The Arkansas House approved a plan Tuesday to reinstate a voter ID law that was struck down more than two years ago, with Republicans counting on a new state Supreme Court makeup to uphold the measure this time. The proposal approved by a 74-21 vote is nearly identical to a law the Republican Legislature enacted in 2013 requiring voters to show photo identification before casting a ballot. The state Supreme Court unanimously struck down the measure in 2014, with the majority of the court ruling it unconstitutionally added a new qualification for voting. The latest proposal is aimed at addressing a concern three of the court’s seven justices raised that the prohibition didn’t pass with enough votes in the Legislature when it was enacted in 2013. The proposal will need two-thirds support in both chambers, a threshold it easily cleared in the House. It now heads to the state Senate.

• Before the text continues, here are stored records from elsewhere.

(** C34: compact jobs.  Adding a search keeps the jobs of a buffer a partition of
    its searches into consecutive non-empty runs, each with the number of its
    first search, unless the sentinel job 0 happens to carry the client's address
    or a run reaches the 16 bits of its counter. *)
Theorem search_compact_partition cl sig bf bf' :
  compact_wf bf → search_compact cl sig bf = Ok bf' →
  (∀ j, search_job_list bf !! Z.to_nat (num_compact_search_job bf) = Some j →
    js_num j < 2 ^ 16 - 1) →
  (num_compact_search_job bf = 0 → ∀ j, head (search_job_list bf) = Some j →
    js_ip j ≠ c_ip cl ∨ js_port j ≠ c_port cl) →
  compact_wf bf' ∧ num_search_job bf' = num_search_job bf + 1.
Proof.
  intros [Hc Hruns] H Hnum Hsent. unfold search_compact in H.
  apply bind_Ok_inv in H as (job & Hj & H). apply arr_get_Ok in Hj as [_ Hj].
  apply bind_Ok_inv in H as ([jobs c] & Hjobs & H). apply bind_Ok_inv in H as (l & _ & H).
  injection H as <-. specialize (Hnum job Hj).
  destruct ((js_ip job =? c_ip cl) && (js_port job =? c_port cl)) eqn:Hm.
  - apply andb_true_iff in Hm as [Hip%Z.eqb_eq Hport%Z.eqb_eq]. inv_ok.
    apply arr_set_Ok in Hb as [_ ->].
    destruct (decide (num_compact_search_job bf = 0)) as [H0|H0].
    { rewrite H0 in Hj. destruct (Hsent H0 job); [|done..]. by destruct (search_job_list bf). }
    rewrite (compact_take _ _ job), runs_snoc in Hruns by (done || lia).
    destruct Hruns as (Hruns & Hidx & Hpos). split; [|done]. split; [simpl; rewrite length_insert; lia|].
    simpl. rewrite (compact_take _ _ (set_num job (u16 (js_num job + 1))))
      by (lia || apply list_lookup_insert_eq; lia).
    rewrite compact_take_insert by lia. apply runs_snoc. simpl.
    rewrite wrap_id by (unfold in_range; lia).
    replace (num_search_job bf + 1 - (js_num job + 1)) with (num_search_job bf - js_num job) by lia.
    split_and!; [done|lia|lia].
  - inv_ok. apply arr_set_Ok in Hb as [Hlt ->]. split; [|done].
    split; [simpl; rewrite length_insert; lia|]. simpl.
    set (new := JobSearch _ _ _ _ _).
    rewrite (compact_take _ _ new) by (lia || apply list_lookup_insert_eq; lia).
    rewrite compact_take_insert by lia. apply runs_snoc. simpl.
    replace (num_compact_search_job bf + 1 - 1) with (num_compact_search_job bf) by lia.
    replace (num_search_job bf + 1 - 1) with (num_search_job bf) by lia.
    split_and!; [done|lia|lia].
Qed.
(* ===== verification/Common.v ===== *)
(** * Signatures and memory (src/src/mega_common.c, mega_memory.c)

    [calc_signature] computes the 64 bits from which a key's hash and signature are
    meant to be taken, and makes sure that they are not all 0, because a signature
    of 0 marks an empty slot of the index.  The Receiver reads the key by itself,
    without the check; [zero_word_key_finds_deleted] shows what that leads to.  With
    [SIGNATURE] the Receiver makes the 64 bits from the whole key ([signature]), which for
    keys of eight bytes is the same.  [panic] is output only; the print buffer is in
    [Logging]. *)

From S2P Require Import Prelude GpuHash Slabs Packet Receiver.

(** ** mega_common.c *)

(** The first eight bytes, and 1 to break the tie; [key_length] is not used. *)
Definition calc_signature (key : list Z) : result Z :=
  r ← load key 0 8;
  Ok (if r =? 0 then 1 else r).

(** ** mega_recv.c with SIGNATURE

    The loop over the words behind the first one, at [key + i], and the bytes that are
    left, which are loaded as a word and masked. *)
Fixpoint xor_words (fuel : nat) (pkt : list Z) (key i nkey sig : Z) : result Z :=
  match fuel with
  | O => Err OutOfFuel
  | S fuel =>
      if i <=? nkey - 8 then w ← load pkt (key + i) 8; xor_words fuel pkt key (i + 8) nkey (Z.lxor sig w)
      else if i <? nkey then
        let mask64 := u64 (u64 (Z.shiftl 1 ((nkey - i) * 8)) - 1) in
        w ← load pkt (key + i) 8; Ok (Z.lxor sig (Z.land w mask64))
      else Ok sig
  end.

Definition signature (fuel : nat) (pkt : list Z) (key nkey : Z) : result Z :=
  sig ← load pkt key 8;
  xor_words fuel pkt key 8 nkey sig.

(** ** mega_memory.c

    [aux] is what the C library returned: a block or null. *)
Definition mega_mem_malloc (aux : option ptr) (size : Z) : option ptr :=
  match aux with
  | None => if negb (size =? 0) then None else aux
  | Some _ => aux
  end.
Definition mega_mem_calloc (buf : option ptr) : option ptr :=
  match buf with None => None | Some _ => buf end.
Definition mega_mem_realloc (aux : option ptr) (size : Z) : option ptr :=
  match aux with
  | None => if negb (size =? 0) then None else aux
  | Some _ => aux
  end.

(** ** Lemmas *)

Lemma calc_signature_load key :
  (8 ≤ length key)%nat → ∃ r, calc_signature key = Ok r ∧ r ≠ 0.
Proof.
  intros Hl. assert (∃ r, load key 0 8 = Ok r) as [r Hr].
  { unfold load, bytes_at. cmp_cases. by eexists. }
  unfold calc_signature. rewrite Hr, bind_Ok. eexists. split; [done|].
  by destruct (Z.eqb_spec r 0).
Qed.

Lemma key_elem_sig_low x : s_sig (key_elem x) = x mod 2 ^ 32.
Proof.
  unfold key_elem. cbn [s_sig]. unfold wrap. rewrite Z.shiftl_mul_pow2 by lia.
  change (2 ^ 64) with (2 ^ 32 * 2 ^ 32). rewrite Z.mul_mod_distr_r by lia. by rewrite Z.div_mul by lia.
Qed.

Lemma zero_word_sig key : take 4 key = [0; 0; 0; 0] → s_sig (elem_of_key key) = 0.
Proof.
  destruct key as [|b0 [|b1 [|b2 [|b3 key]]]]; try done. intros [= -> -> -> ->].
  unfold elem_of_key. rewrite key_elem_sig_low. cbn [load_le].
  match goal with |- (0 + 256 * (0 + 256 * (0 + 256 * (0 + 256 * ?n)))) mod _ = 0 =>
    replace (0 + 256 * (0 + 256 * (0 + 256 * (0 + 256 * n)))) with (n * 2 ^ 32) by lia end.
  by rewrite Z.mod_mul by lia.
Qed.

Lemma matching_locs_lane b sig l :
  0 ≤ l < 8 → lane (b_sig b) l = sig → lane (b_loc b) l ∈ matching_locs b sig.
Proof.
  intros Hl Hs. unfold matching_locs. apply list_elem_of_fmap. exists l. split; [done|].
  apply list_elem_of_filter. split; [by apply same_sig_eq|]. apply elem_of_seqZ.
  change ELEM_NUM with 8. lia.
Qed.

(** Deleting leaves the location in the slot, and only clears the signature. *)
Lemma delete_leaves_location t e :
  table_wf t → e_sig e ≠ 0 → bview (ht_get t (bucket_index (e_hash e))) !! e_sig e = Some (e_loc e) →
  e_loc e ∈ matching_locs (ht_get (hash_delete_elem t e) (bucket_index (e_hash e))) 0.
Proof.
  intros Ht Hsig Hin. set (k := bucket_index (e_hash e)) in *.
  pose proof (unit_ballot_entry (ht_get t k) e (Ht k) Hsig) as Hb.
  apply bview_Some in Hin as Hl; [|apply Ht]. destruct Hl as (_ & l & Hl & Hls & Hll).
  assert (ht_get (hash_delete_elem t e) k = clear_entry (ht_get t k) e) as ->.
  { unfold hash_delete_elem. fold k. destruct (Z.eqb_spec (unit_ballot (same_entry (ht_get t k) e)) 0) as [H0|].
    - by apply Hb in H0.
    - simpl. by rewrite ht_get_insert, decide_True. }
  rewrite <-Hll. change (b_loc (ht_get t k)) with (b_loc (clear_entry (ht_get t k) e)).
  apply matching_locs_lane; [done|]. rewrite clear_entry_lane by done.
  by rewrite (proj2 (same_entry_eq _ e l)).
Qed.

(** The exclusive or of the words of a key, the last one filled up with zeros. *)
Fixpoint xor_of_words (n : nat) (key : list Z) : Z :=
  match n with O => 0 | S n => Z.lxor (load_le 8 key) (xor_of_words n (drop 8 key)) end.

Lemma load_le_nil n : load_le n [] = 0.
Proof. by destruct n. Qed.

Lemma xor_of_words_nil n : xor_of_words n [] = 0.
Proof. by induction n as [|n IH]; [|cbn [xor_of_words]; rewrite drop_nil, IH, load_le_nil]. Qed.

(** The mask leaves the bytes of the key. *)
Lemma load_masked tail post :
  (length tail < 8)%nat → Forall byte tail →
  Z.land (load_le 8 (tail ++ post)) (u64 (u64 (Z.shiftl 1 (Z.of_nat (length tail) * 8)) - 1)) = load_le 8 tail.
Proof.
  intros Hl Hb. set (k := length tail) in *. replace 8%nat with (k + (8 - k))%nat by lia.
  assert (Hp : 1 ≤ 2 ^ (8 * Z.of_nat k) ≤ 2 ^ 56)
    by (split; [apply Z.pow_le_mono_r with (b := 0); lia|apply Z.pow_le_mono_r; lia]).
  rewrite Z.shiftl_mul_pow2, Z.mul_1_l by lia. replace (Z.of_nat k * 8) with (8 * Z.of_nat k) by lia.
  rewrite !wrap_id by (unfold in_range; rewrite ?wrap_id by (unfold in_range; lia); lia).
  replace (2 ^ (8 * Z.of_nat k) - 1) with (Z.ones (8 * Z.of_nat k)) by (rewrite Z.ones_equiv; lia).
  rewrite Z.land_ones by lia. rewrite load_le_app_more by done.
  rewrite <-(app_nil_r tail) at 2. rewrite load_le_app_more, load_le_nil, Z.mul_0_r, Z.add_0_r by done.
  pose proof (load_le_range k tail Hb) as Hr. replace (256 ^ Z.of_nat k) with (2 ^ (8 * Z.of_nat k)) in *
    by (rewrite Z.pow_mul_r by lia; done).
  rewrite Z.mul_comm, Z_mod_plus_full. by apply Z.mod_small.
Qed.

Lemma xor_words_spec fuel pre bs post key i nkey sig :
  key + i = Z.of_nat (length pre) → nkey - i = Z.of_nat (length bs) → (7 ≤ length post)%nat →
  (length bs < 8 * fuel)%nat → Forall byte bs →
  xor_words fuel (pre ++ bs ++ post) key i nkey sig = Ok (Z.lxor sig (xor_of_words fuel bs)).
Proof.
  revert pre bs i sig. induction fuel as [|fuel IH]; intros pre bs i sig Hi Hn Hp Hf Hb; [lia|].
  cbn [xor_words xor_of_words]. destruct (Z.leb_spec i (nkey - 8)).
  - rewrite load_prefix, bind_Ok by (done || lia). rewrite <-Z.lxor_assoc.
    rewrite <-(take_drop 8 bs) at 1. rewrite <-app_assoc, app_assoc.
    apply IH; rewrite ?length_app, ?length_take, ?length_drop; try lia. by apply Forall_drop.
  - rewrite (drop_ge bs), xor_of_words_nil, Z.lxor_0_r by lia. destruct (Z.ltb_spec i nkey).
    + rewrite <-(app_nil_r post), (app_assoc bs), load_prefix, bind_Ok by (done || rewrite length_app; lia).
      rewrite Hn, load_masked by (done || lia). done.
    + destruct bs; [|simpl in *; lia]. by rewrite load_le_nil, Z.lxor_0_r.
Qed.

(** ** Properties *)

(** With [SIGNATURE] the 64 bits of a key are the exclusive or of its words, whatever the
    packet holds behind the key; for a key of eight bytes they are the word the Receiver
    takes without [SIGNATURE]. *)
Theorem signature_spec fuel pre key post :
  (8 ≤ length key < 8 * S fuel)%nat → (7 ≤ length post)%nat → Forall byte key →
  signature fuel (pre ++ key ++ post) (Z.of_nat (length pre)) (Z.of_nat (length key)) = Ok (xor_of_words (S fuel) key) ∧
  (length key = 8%nat → xor_of_words (S fuel) key = load_le 8 key).
Proof.
  intros Hk Hp Hb. split.
  - unfold signature. rewrite load_prefix, bind_Ok by (done || lia). cbn [xor_of_words].
    rewrite <-(take_drop 8 key) at 1. rewrite <-app_assoc, app_assoc.
    apply xor_words_spec; rewrite ?length_app, ?length_take, ?length_drop; try lia. by apply Forall_drop.
  - intros H8. cbn [xor_of_words]. by rewrite drop_ge, xor_of_words_nil, Z.lxor_0_r by lia.
Qed.

(** Every key whose two halves of eight bytes are equal has the signature 0, the mark of an
    empty slot, and the hash 0. *)
Theorem equal_halves_signature_0 fuel pre half post :
  (1 < fuel)%nat → length half = 8%nat → (7 ≤ length post)%nat → Forall byte half →
  signature fuel (pre ++ (half ++ half) ++ post) (Z.of_nat (length pre)) 16 = Ok 0.
Proof.
  intros Hf Hl Hp Hb. destruct (signature_spec fuel pre (half ++ half) post) as [H _];
    rewrite ?length_app; try lia; [by apply Forall_app|].
  rewrite length_app, Hl in H. change (Z.of_nat (8 + 8)) with 16 in H. rewrite H. f_equal.
  destruct fuel as [|fuel]; [lia|]. cbn [xor_of_words].
  rewrite (load_le_app 8 half half), drop_app_length' by done. rewrite drop_ge, xor_of_words_nil, Z.lxor_0_r by lia.
  apply Z.lxor_nilpotent.
Qed.

(** Keys whose first word is 0.  The Receiver takes the signature from the first
    four bytes and accepts 0, which [calc_signature] would never return.  A search
    for such a key matches the empty slots of its bucket: among the locations it may
    return is that of an entry that was deleted from there. *)
Theorem zero_word_key_finds_deleted t e key :
  table_wf t → e_sig e ≠ 0 → bview (ht_get t (bucket_index (e_hash e))) !! e_sig e = Some (e_loc e) →
  (8 ≤ length key)%nat → take 4 key = [0; 0; 0; 0] →
  bucket_index (s_hash (elem_of_key key)) = bucket_index (e_hash e) →
  s_sig (elem_of_key key) = 0 ∧ (∃ r, calc_signature key = Ok r ∧ r ≠ 0) ∧
  ∃ locs, e_loc e ∈ locs ∧ ∀ winner,
    (hash_search_elem winner (hash_delete_elem t e) (elem_of_key key) (0, 0)).1 = winner locs.
Proof.
  intros Ht Hsig Hin Hlen Hkey Hbuc. pose proof (zero_word_sig key Hkey) as H0.
  split; [done|]. split; [by apply calc_signature_load|].
  pose proof (delete_leaves_location t e Ht Hsig Hin) as Hl. rewrite <-Hbuc in Hl.
  exists (matching_locs (ht_get (hash_delete_elem t e) (bucket_index (s_hash (elem_of_key key)))) 0).
  split; [done|]. intros winner. unfold hash_search_elem. cbn [fst]. unfold write_out. rewrite H0.
  by destruct (matching_locs _ 0) as [|l ls]; [apply not_elem_of_nil in Hl|].
Qed.

Lemma zero_word_key_finds_deleted_witness :
  ∃ locs, 7 ∈ locs ∧ ∀ winner,
    (hash_search_elem winner (hash_delete_elem (<[0 := Bucket [5; 0; 0; 0; 0; 0; 0; 0] [7; 0; 0; 0; 0; 0; 0; 0]]> ∅)
      (Ielem 5 0 7)) (elem_of_key [0; 0; 0; 0; 0; 0; 0; 0]) (0, 0)).1 = winner locs.
Proof.
  apply (zero_word_key_finds_deleted
    (<[0 := Bucket [5; 0; 0; 0; 0; 0; 0; 0] [7; 0; 0; 0; 0; 0; 0; 0]]> ∅) (Ielem 5 0 7)
    [0; 0; 0; 0; 0; 0; 0; 0]); try done.
  - apply table_wf_insert; [apply empty_table_wf|]. split; try done. intros i j Hi Hj.
    assert (Hall : ∀ l, 0 ≤ l < 8 → l ≠ 0 → lane [5; 0; 0; 0; 0; 0; 0; 0] l = 0).
    { intros l Hl Hne. assert (l = 1 ∨ l = 2 ∨ l = 3 ∨ l = 4 ∨ l = 5 ∨ l = 6 ∨ l = 7) as Hc by lia.
      by destruct Hc as [->|[->|[->|[->|[->|[->| ->]]]]]]. }
    simpl. destruct (decide (i = 0)) as [->|Hi0]; [|by rewrite (Hall i)].
    destruct (decide (j = 0)) as [->|Hj0]; [done|]. by rewrite (Hall j).
Defined.
(* ===== verification/LoadGen.v ===== *)
(** * The load generators of the Receiver (src/src/mega_recv.c)

    In the local test the Receiver makes its own packets: [preload] fills the hash
    table with [preload_cnt - 1] keys, [mega_receiver_local_read] then sends
    searches and stores for ever.  Both rewrite one packet buffer; the bytes they
    do not write keep what [malloc] or the previous packet left.  The function
    that consumes a packet is an argument here and [Receiver.process_packet] in
    the program. *)

From Stdlib Require Import Floats.SpecFloat.
From S2P Require Import Prelude GpuHash Config Slabs Batch Items Packet Receiver Zipf.

(** ** Keys *)

(** [rte_bswap32] reverses the bytes of a 32-bit word. *)
Definition bswap32 (x : Z) : Z :=
  Z.lor (Z.lor (Z.shiftl (Z.land x 0xff) 24) (Z.shiftl (Z.land (Z.shiftr x 8) 0xff) 16))
        (Z.lor (Z.shiftl (Z.land (Z.shiftr x 16) 0xff) 8) (Z.land (Z.shiftr x 24) 0xff)).

(** [(uint32_t)(LOAD_FACTOR * ((1 << MEM_P)/8))] *)
Definition LOAD_FACTOR (KVSIZE : Z) : double :=
  if KVSIZE =? 0 then ddiv (double_of_Z 2) (double_of_Z 10)
  else if KVSIZE =? 1 then ddiv (double_of_Z 1) (double_of_Z 10)
  else ddiv (double_of_Z 1) (double_of_Z 100).
Definition preload_cnt (KVSIZE : Z) : result Z :=
  u32_of_double (dmul (LOAD_FACTOR KVSIZE) (double_of_Z (Z.shiftl 1 MEM_P / 8))).

Definition total_cnt : Z := 2 ^ 31 - 1.

Section generator.
Context (cfg : mega_config_t) (KVSIZE : Z).

(** The second word of a key; the first one is the key's number. *)
Definition gen_hash (key : Z) : Z :=
  if bits_insert_buf cfg =? 0 then key
  else Z.lor (u32 (Z.shiftl (bswap32 (Z.land key 0xff)) (8 - bits_insert_buf cfg))) key.

Definition put_key (pkt : list Z) (ptr key : Z) : result (list Z) :=
  pkt ← store pkt (ptr + 4) 4 (gen_hash key); store pkt ptr 4 key.

(** One SET job at [ptr]: the packet and the new [ptr]. *)
Definition put_set (pkt : list Z) (ptr key : Z) : result (list Z * Z) :=
  pkt ← store pkt ptr 2 MEGA_JOB_SET;
  pkt ← store pkt (ptr + 2) 2 (KEY_LEN KVSIZE);
  pkt ← store pkt (ptr + 4) 4 (VALUE_LEN KVSIZE);
  pkt ← put_key pkt (ptr + 8) key;
  Ok (pkt, ptr + 8 + KEY_LEN KVSIZE + VALUE_LEN KVSIZE).

Definition put_get (pkt : list Z) (ptr key : Z) : result (list Z * Z) :=
  pkt ← store pkt ptr 2 MEGA_JOB_GET;
  pkt ← store pkt (ptr + 2) 2 (KEY_LEN KVSIZE);
  pkt ← put_key pkt (ptr + 4) key;
  Ok (pkt, ptr + 4 + KEY_LEN KVSIZE).

Definition reserved_len : Z := eiu_hdr_len cfg + MEGA_MAGIC_NUM_LEN + 2.

(** [iph->src_addr = iph->src_addr + 1] *)
Definition next_client (pkt : list Z) : result (list Z) :=
  ip ← load pkt off_src_addr 4; store pkt off_src_addr 4 (u32 (ip + 1)).

Section consumer.
Context {A : Type} (process : list Z → Z → A → result (A * Z)).

(** *** preload *)

(** The jobs of one packet: the packet, [ptr], [payload_len] and [set_key]. *)
Fixpoint preload_pack (fuel : nat) (cnt : Z) (pkt : list Z) (ptr payload_len set_key : Z)
    : result (list Z * Z * Z * Z) :=
  if payload_len + SET_LEN KVSIZE <=? ETHERNET_MAX_FRAME_LEN then
    match fuel with
    | O => Err OutOfFuel
    | S fuel =>
        '(pkt, ptr) ← put_set pkt ptr set_key;
        let payload_len := payload_len + SET_LEN KVSIZE in
        let set_key := u32 (set_key + 1) in
        if cnt <=? set_key then Ok (pkt, ptr, payload_len, set_key)
        else preload_pack fuel cnt pkt ptr payload_len set_key
    end
  else Ok (pkt, ptr, payload_len, set_key).

Definition preload_packet (cnt : Z) (pkt : list Z) (set_key : Z) : result (list Z * Z * Z) :=
  pkt ← next_client pkt;
  '(pkt, ptr, payload_len, set_key) ←
    preload_pack (Z.to_nat ETHERNET_MAX_FRAME_LEN) cnt pkt (off_payload + MEGA_MAGIC_NUM_LEN)
      reserved_len set_key;
  pkt ← store pkt ptr 2 0xFFFF;
  Ok (pkt, payload_len, set_key).

Fixpoint preload_loop (fuel : nat) (cnt : Z) (pkt : list Z) (set_key : Z) (st : A) : result A :=
  if set_key <? cnt then
    match fuel with
    | O => Err OutOfFuel
    | S fuel =>
        '(pkt, payload_len, set_key) ← preload_packet cnt pkt set_key;
        '(st, _) ← process pkt payload_len st;
        preload_loop fuel cnt pkt set_key st
    end
  else Ok st.

(** [pkt] is the buffer as [malloc] returns it; the result is the consumer's state
    and the new value of [loading_mode]. *)
Definition preload (fuel : nat) (id cnt : Z) (pkt : list Z) (st : A) : result (A * Z) :=
  pkt ← store pkt off_payload 2 PROTOCOL_MAGIC;
  _ ← assert_ (id =? 0);
  st ← preload_loop fuel cnt pkt 1 st;
  Ok (st, 0).

(** *** mega_receiver_local_read *)

(** [NUM_DEFINED_GET] and [NUM_DEFINED_SET] are 100 and 0 in the active build. *)
Context (NUM_DEFINED_GET NUM_DEFINED_SET : Z) (id cnt : Z).

Record gen := Gen { g_num_get : Z; g_num_set : Z; g_set_key : Z; g_zipf : zipf_gen_state }.

(** Where the keys of Receiver [i] start. *)
Definition set_start (i : Z) : Z :=
  u32 (cnt + i * ((total_cnt - cnt) / cpu_worker_num cfg)).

“We’ve got a new court and we have a new opportunity to establish what the law is on this,” Republican Rep. Bob Ballinger told lawmakers before the vote.
Four of the justices who struck down the 2013 law are no longer on the court, and one of the new justices is a former Republican state legislator. The three justices who said the 2013 law didn’t get the two-thirds vote needed remain on the court.
The justices no longer on the court weren’t voted out of office because of the ruling. Three retired and the fourth was an interim justice appointed to the court whose term expired at the end of 2014.